Supplied material -
(** C4.  The request for page [n] of a user's events fails after [n - 1]
    full pages.  The reducer stops there and returns what the pages
    [1..n-1] gave (the count, and for the last-push reducer the date and
    commit too); the main loop stores that count if it is positive and
    goes on with the users that follow. *)
Theorem C4_error_while_counting (events_api : json -> endpoint)
    (user : UserActivity.user_entry) (rest : list UserActivity.user_entry)
    (n fuel : nat) (st : list (json * nat) * nat) :
  let srv := events_api (UserActivity.user_id user) in
  let seen := fetched srv 1 (n - 1) in
  1 <= n -> n <= fuel ->
  (forall p, 1 <= p < n -> full_page (srv p) = true) ->
  srv n = RequestException ->
  forallb is_dict seen = true ->
  py_format_width (UserActivity.username user) = Done tt ->
  UserActivity.get_user_push_count srv fuel = Done (count_relevant seen, seq 1 n)
  /\ UserActivityLastCommit.get_user_push_count srv fuel =
     (s <- for_each UserActivityLastCommit.scan_event seen
             UserActivityLastCommit.initial_state ;;
      Done (UserActivityLastCommit.summary_of s, seq 1 n))
  /\ for_each (UserActivity.visit_user events_api fuel) (user :: rest) st =
     for_each (UserActivity.visit_user events_api fuel) rest
       (if 0 <? count_relevant seen
        then (dict_set (fst st) (UserActivity.username user) (count_relevant seen),
              snd st + count_relevant seen)
        else st).
Proof.
  intros srv seen Hn Hfuel Hfull Hfail Hdicts Hfmt.
  destruct n as [|k]; [lia|].
  assert (Hseen : fetched srv 1 (S k) = seen).
  { unfold seen. replace (S k - 1) with k by lia.
    apply fetched_no_records_last. change (1 + k) with (S k). now rewrite Hfail. }
  assert (Hrun : forall St (body : json -> St -> outcome St) (s0 : St),
             event_pages body srv fuel 1 s0 [] =
             (s' <- for_each body seen s0 ;; Done (s', seq 1 (S k)))).
  { intros St body s0. rewrite <- Hseen.
    apply (event_pages_run body srv k 1 fuel s0 []).
    - intros i Hi. apply Hfull. lia.
    - change (1 + k) with (S k). rewrite Hfail. reflexivity.
    - lia. }
  assert (Hcount : UserActivity.get_user_push_count srv fuel
                   = Done (count_relevant seen, seq 1 (S k))).
  { unfold UserActivity.get_user_push_count. rewrite Hrun.
    rewrite count_events_dicts by exact Hdicts. reflexivity. }
  repeat split.
  - exact Hcount.
  - unfold UserActivityLastCommit.get_user_push_count. rewrite Hrun, bind_assoc.
    reflexivity.
  - cbn [for_each]. unfold UserActivity.visit_user at 1.
    fold srv. rewrite Hcount. cbn [bind fst].
    destruct (0 <? count_relevant seen); cbn [bind]; [|reflexivity].
    rewrite Hfmt. unfold py_setitem.
    destruct (UserActivity.username user); try discriminate Hfmt; reflexivity.
Qed.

Task statement -
The range runs from the line above containing "then (dict_set (fst" to the line containing "destruct n as [|k]; [lia|].", inclusive. Restate those lines word for word and no others.

Expected answer -
        then (dict_set (fst st) (UserActivity.username user) (count_relevant seen),
              snd st + count_relevant seen)
        else st).
Proof.
  intros srv seen Hn Hfuel Hfull Hfail Hdicts Hfmt.
  destruct n as [|k]; [lia|].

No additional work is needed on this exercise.